The Carter Center, the U.N., the Catholic Church, and numerous other observers in DRC all raise serious questions about the election. Truckloads of bags of ballots dumped in the rain; polling places burned; people shot going to the polls in some places. Most seriously “official” counts that show over 100% turnout in some Kabila strongholds, with ballots from some 2,000 polling stations in Kinshasa, Tshisekedi’s base, missing! The election “lacked credibility” indeed!
Simply put, if these neutral observers are correct, the election of Joseph Kabila is not legitimate. Heck, if they’re only 1/3 correct, the election should be restaged.
Part of the reason Western governments are willing to tolerate this “election” is the perception that his primary opposition, Etienne Tshisekedi, is, to quote Jeffrey Gettleman of the New York Times, a “rabble-rouser.”
Tshisekedi, to be sure, is not all sweetness and light. He can be erratic, with a mercurial temper. He’s demanding and tough. You might be, too, if you had spent 30 or more years struggling for free, fair, transparent, and democratic elections. And for your efforts every president since Mobutu, including the current incumbent, has harassed, beaten, falsely detained, and otherwise intimidated both Tshisekedi’s supporters, and the man himself.

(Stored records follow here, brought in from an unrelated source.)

(* ===== verification/_CoqProject ===== *)
-Q . S2P
Prelude.v
Fmt.v
Utf8.v
Text.v
Error.v
Image.v
ImageCodec.v
ImageProps.v
App.v
CountApp.v
BlobKv.v
Kv.v
Proc.v
Atomic.v
AtomicProps.v
Cache.v
CacheChecksum.v
CacheProps.v
CacheTheorems.v
Disk.v
SharedCache.v
SharedAlone.v
SharedInv.v
SharedSteps.v
SharedProps.v
SharedTheorems.v
Store.v
StoreProps.v
FsStore.v
Sim.v
SimProps.v
World.v
Core.v
Compactor.v
Writer.v
Protocol.v
FsStoreProps.v
S3.v
S3Props.v
S3Scenario.v
Invariant.v
Steps.v
StepsCache.v
StepsStore.v
CoreProps.v
CompactorProps.v
WriterInv.v
InstallProps.v
WriterProps.v
Scenario.v
WriterTheorems.v
Batch.v
System.v
Refinement.v
Backends.v
Late.v
Progress.v
GroupCommit.v
GroupInv.v
GroupProps.v
GroupWriter.v
GroupTheorems.v
ReplicaProps.v
MaintenanceProps.v
FootprintProps.v
Availability.v
OptionsProps.v
Testing.v
ImageTests.v
SimTests.v
StoreTests.v
CacheTests.v
WalTests.v
Benches.v
BenchProps.v
GroupTests.v
Mains.v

At the very least Western governments should insist that the Kabila Parliament repeal the law he pushed through this year which declared that a simple plurality of votes, not a majority, is enough to win an election. It’s pretty clear that in a run-off between Kabila and Tshisekedi, there is little question that Tshisekedi would win. Maybe that’s why few voices in opposition got any attention at all in Western foreign offices.
Pray for Congo. And call your congressional representatives.